# Task
Quote verbatim the span of lines that begins the listing below and closes with the line containing "Local Abbreviation toks := (toks buf).".

+--

(** The command a tree stands for: redirections apply from left to right, each
    around the ones before it. *)
Definition word_of (t : token) : word := (tq t, teq t).
Definition sem_redir (c : cmd) (r : redir) : cmd :=
  if tk r.1 =? 60 then REDIR c (word_of r.2) O_RDONLY 0
  else if tk r.1 =? 62 then REDIR c (word_of r.2) (Z.lor (Z.lor O_WRONLY O_CREATE) O_TRUNC) 1
  else REDIR c (word_of r.2) (Z.lor O_WRONLY O_CREATE) 1.
Definition sem_redirs (rs : list redir) (c : cmd) : cmd := fold_left sem_redir rs c.
Definition sem_back (bg : list token) (c : cmd) : cmd := fold_left (fun c _ => BACK c) bg c.
Fixpoint sem_line (l : line) : cmd :=
  match l with
  | L_end p bg => sem_back bg (sem_pipe p)
  | L_seq p bg _ l => LIST (sem_back bg (sem_pipe p)) (sem_line l)
  end
with sem_pipe (p : pipel) : cmd :=
  match p with P_one e => sem_exe e | P_pipe e _ p => PIPE (sem_exe e) (sem_pipe p) end
with sem_exe (e : exe) : cmd :=
  match e with
  | X_block _ l _ rs => sem_redirs rs (sem_line l)
  | X_simple rs args => sem_redirs (rs ++ concat (map snd args)) (EXEC (map (fun a => word_of a.1) args))
  end.

(** ** The loops of the parser follow it *)

Section Grammar.
Context (buf : list Z).
Local Abbreviation toks := (toks buf).

Definition starts (l : list Z) (ts : list token) : bool := match ts with [] => false | t :: _ => in_chars l (sym t) end.

(** [at_ s ts n]: the tokens from [s] on are [ts], and [s] has at most [n] bytes. *)
Record at_ (s : list Z) (ts : list token) (n : nat) : Prop := { at_clean : clean s; at_toks : toks s = ts; at_len : (length s <= n)%nat }.

Lemma peek_at s ts n l : at_ s ts n -> (forall x, x ∈ l -> x ∈ symbols) -> exists s1, peek s l = (s1, starts l ts) /\ at_ s1 ts n.
Proof.
  intros [Hc Ht Hn] Hl. exists (skip_ws s). rewrite (peek_toks buf) by done. rewrite Ht. split; [done|].
  split; [by apply skip_ws_clean|by rewrite toks_ws|pose proof (skip_ws_length s); lia].
Qed.
Lemma get_at s t ts n : at_ s (t :: ts) n -> exists q eq s1 n', gettoken s = (tk t, q, eq, s1) /\ (pos buf q, pos buf eq) = word_of t /\ tk t <> 0 /\ at_ s1 ts n' /\ (n' < n)%nat.
Proof.
  intros [Hc Ht Hn]. destruct (gettoken_toks buf s Hc) as [(E & _)|(t' & ts' & q & eq & s' & E & Eg & Hk & Hq & He & Ht' & Hc' & Hl)]; rewrite E in Ht; [done|]. injection Ht as -> ->.
  exists q, eq, s', (length s'). unfold word_of. rewrite Hq, He. split_and!; try done. lia.
Qed.
Lemma get_end s n : at_ s [] n -> exists q eq s1, gettoken s = (0, q, eq, s1) /\ at_ s1 [] n.
Proof.
  intros [Hc Ht Hn]. destruct (gettoken_toks buf s Hc) as [(E & _ & q & eq & s' & Eg & -> & Hc')|(t' & ts' & q & eq & s' & E & _)]; [|by rewrite E in Ht].
  exists q, eq, []. split; [done|]. split; [constructor|done|cbn; lia].
Qed.
Lemma at_weaken s ts n m : at_ s ts n -> (n <= m)%nat -> at_ s ts m.
Proof. intros [? ? ?] ?. split; [done..|lia]. Qed.

Ltac symb := let x := fresh in let H := fresh in intros x H; rewrite ?elem_of_cons, elem_of_nil in *; unfold symbols; rewrite !elem_of_cons; tauto.

Lemma in_chars_false l c : c ∉ l -> in_chars l c = false.
Proof. intros H. apply not_true_is_false. by rewrite in_chars_true. Qed.

Lemma redir_starts r ts : ok_redir r -> starts [60; 62] (r.1 :: ts) = true.
Proof. intros [H _]. cbn [starts]. unfold sym. destruct H as [-> |[-> | ->]]; reflexivity. Qed.

Lemma redirs_complete rs rest fuel c s n : at_ s (y_redirs rs ++ rest) n -> Forall ok_redir rs -> starts [60; 62] rest = false -> (n < fuel)%nat ->
  exists s1, parseredirs buf fuel c s = POk (sem_redirs rs c, s1) /\ at_ s1 rest n.
Proof.
  intros Hs Hok Hr. revert fuel c s n Hs. induction Hok as [|[op f] rs [Hop Hf] Hok IH]; intros fuel c s n Hs Hn; (destruct fuel as [|fuel]; [lia|]); cbn [parseredirs];
    (destruct (peek_at s _ n [60; 62] Hs ltac:(symb)) as (s1 & E1 & Hs1); rewrite E1).
  - cbn [y_redirs app map concat] in *. rewrite Hr. cbn [negb]. eauto.
  - cbn [y_redirs app map concat fst snd] in *. rewrite (redir_starts (op, f)) by done. cbn [negb].
    destruct (get_at _ _ _ _ Hs1) as (q1 & e1 & s2 & n2 & E2 & _ & _ & Hs2 & Hn2). rewrite E2.
    destruct (get_at _ _ _ _ Hs2) as (q3 & e3 & s3 & n3 & E3 & Ew & _ & Hs3 & Hn3). rewrite E3, Ew. cbn [fst snd] in Hop, Hf. rewrite Hf. change (97 =? 97) with true. cbn [negb].
    destruct (IH fuel (sem_redir c (op, f)) s3 n3 Hs3 ltac:(lia)) as (s4 & E4 & Hs4). exists s4. split; [|eapply at_weaken; [exact Hs4|lia]].
    unfold sem_redirs in *. cbn [fold_left]. rewrite <- E4. unfold sem_redir. cbn [fst snd]. by destruct Hop as [-> |[-> | ->]].
Qed.

Lemma redirs_sound fuel c s ts n : at_ s ts n -> (n < fuel)%nat ->
  (exists msg, parseredirs buf fuel c s = PPanic msg) \/
  exists rs rest s1, parseredirs buf fuel c s = POk (sem_redirs rs c, s1) /\ Forall ok_redir rs /\ ts = y_redirs rs ++ rest /\ starts [60; 62] rest = false /\ at_ s1 rest n.
Proof.
  revert c s ts n. induction fuel as [|fuel IH]; intros c s ts n Hs Hn; [lia|]. cbn [parseredirs].
  destruct (peek_at s _ n [60; 62] Hs ltac:(symb)) as (s1 & E1 & Hs1). rewrite E1. destruct (starts [60; 62] ts) eqn:Eb; cbn [negb].
  2: { right. exists [], ts, s1. done. }
  destruct ts as [|op ts]; [done|]. destruct (get_at _ _ _ _ Hs1) as (q1 & e1 & s2 & n2 & E2 & _ & _ & Hs2 & Hn2). rewrite E2.
  assert (tk op = 60 \/ tk op = 62 \/ tk op = 43) as Hop.
  { cbn [starts] in Eb. apply in_chars_true in Eb. unfold sym in Eb. rewrite !elem_of_cons, elem_of_nil in Eb. destruct (Z.eqb_spec (tk op) 43); [auto|]. tauto. }
  destruct ts as [|f ts]; [destruct (get_end _ _ Hs2) as (q3 & e3 & s3 & E3 & _); rewrite E3; left; eauto|].
  destruct (get_at _ _ _ _ Hs2) as (q3 & e3 & s3 & n3 & E3 & Ew & _ & Hs3 & Hn3). rewrite E3, Ew. destruct (Z.eqb_spec (tk f) 97) as [Hf|Hf]; cbn [negb]; [|left; eauto].
  set (c' := if tk op =? 60 then _ else _). destruct (IH c' s3 ts n3 Hs3 ltac:(lia)) as [[msg E]|(rs & rest & s4 & E4 & Hok & -> & Hrest & Hs4)]; rewrite ?E; [left; eauto|right].
  exists ((op, f) :: rs), rest, s4. rewrite E4. split_and!; [|by constructor|done|done|eapply at_weaken; [exact Hs4|lia]].
  unfold sem_redirs. cbn [fold_left]. f_equal. f_equal. f_equal. unfold c', sem_redir. cbn [fst snd]. by destruct Hop as [-> |[-> | ->]].
Qed.

Lemma back_complete bg rest fuel c s n : at_ s (bg ++ rest) n -> Forall (fun t => tk t = 38) bg -> starts [38] rest = false -> (n < fuel)%nat ->
  exists s1, parseback fuel c s = POk (sem_back bg c, s1) /\ at_ s1 rest n.
Proof.
  intros Hs Hok Hr. revert fuel c s n Hs. induction Hok as [|t bg Ht Hok IH]; intros fuel c s n Hs Hn; (destruct fuel as [|fuel]; [lia|]); cbn [parseback];
    (destruct (peek_at s _ n [38] Hs ltac:(symb)) as (s1 & E1 & Hs1); rewrite E1); cbn [app] in *.
  - rewrite Hr. eauto.
  - cbn [starts]. unfold sym. rewrite Ht. destruct (get_at _ _ _ _ Hs1) as (q1 & e1 & s2 & n2 & E2 & _ & _ & Hs2 & Hn2). cbn. rewrite E2.
    destruct (IH fuel (BACK c) s2 n2 Hs2 ltac:(lia)) as (s3 & E3 & Hs3). exists s3. split; [done|eapply at_weaken; [exact Hs3|lia]].
Qed.

Lemma back_sound fuel c s ts n : at_ s ts n -> (n < fuel)%nat ->
  exists bg rest s1, parseback fuel c s = POk (sem_back bg c, s1) /\ Forall (fun t => tk t = 38) bg /\ ts = bg ++ rest /\ starts [38] rest = false /\ at_ s1 rest n.
Proof.
  revert c s ts n. induction fuel as [|fuel IH]; intros c s ts n Hs Hn; [lia|]. cbn [parseback].
  destruct (peek_at s _ n [38] Hs ltac:(symb)) as (s1 & E1 & Hs1). rewrite E1. destruct (starts [38] ts) eqn:Eb; cbn [negb]; [|by exists [], ts, s1].
  destruct ts as [|t ts]; [done|]. destruct (get_at _ _ _ _ Hs1) as (q1 & e1 & s2 & n2 & E2 & _ & _ & Hs2 & Hn2). rewrite E2.
  assert (tk t = 38) as Ht.
  { cbn [starts] in Eb. apply in_chars_true in Eb. unfold sym in Eb. rewrite elem_of_cons, elem_of_nil in Eb. destruct (Z.eqb_spec (tk t) 43); [naive_solver lia|tauto]. }
  destruct (IH (BACK c) s2 ts n2 Hs2 ltac:(lia)) as (bg & rest & s3 & E3 & Hok & -> & Hr & Hs3). exists (t :: bg), rest, s3. split_and!; try done; [by constructor|eapply at_weaken; [exact Hs3|lia]].
Qed.


Lemma add_arg_redirs rs c w : add_arg (sem_redirs rs c) w = sem_redirs rs (add_arg c w).
Proof.
  revert c. induction rs as [|r rs IH]; intros c; [done|]. unfold sem_redirs in *. cbn [fold_left]. rewrite IH. f_equal. unfold sem_redir. by repeat case_match.
Qed.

+--

# Written response
(** The command a tree stands for: redirections apply from left to right, each
    around the ones before it. *)
Definition word_of (t : token) : word := (tq t, teq t).
Definition sem_redir (c : cmd) (r : redir) : cmd :=
  if tk r.1 =? 60 then REDIR c (word_of r.2) O_RDONLY 0
  else if tk r.1 =? 62 then REDIR c (word_of r.2) (Z.lor (Z.lor O_WRONLY O_CREATE) O_TRUNC) 1
  else REDIR c (word_of r.2) (Z.lor O_WRONLY O_CREATE) 1.
Definition sem_redirs (rs : list redir) (c : cmd) : cmd := fold_left sem_redir rs c.
Definition sem_back (bg : list token) (c : cmd) : cmd := fold_left (fun c _ => BACK c) bg c.
Fixpoint sem_line (l : line) : cmd :=
  match l with
  | L_end p bg => sem_back bg (sem_pipe p)
  | L_seq p bg _ l => LIST (sem_back bg (sem_pipe p)) (sem_line l)
  end
with sem_pipe (p : pipel) : cmd :=
  match p with P_one e => sem_exe e | P_pipe e _ p => PIPE (sem_exe e) (sem_pipe p) end
with sem_exe (e : exe) : cmd :=
  match e with
  | X_block _ l _ rs => sem_redirs rs (sem_line l)
  | X_simple rs args => sem_redirs (rs ++ concat (map snd args)) (EXEC (map (fun a => word_of a.1) args))
  end.

(** ** The loops of the parser follow it *)

Section Grammar.
Context (buf : list Z).
Local Abbreviation toks := (toks buf).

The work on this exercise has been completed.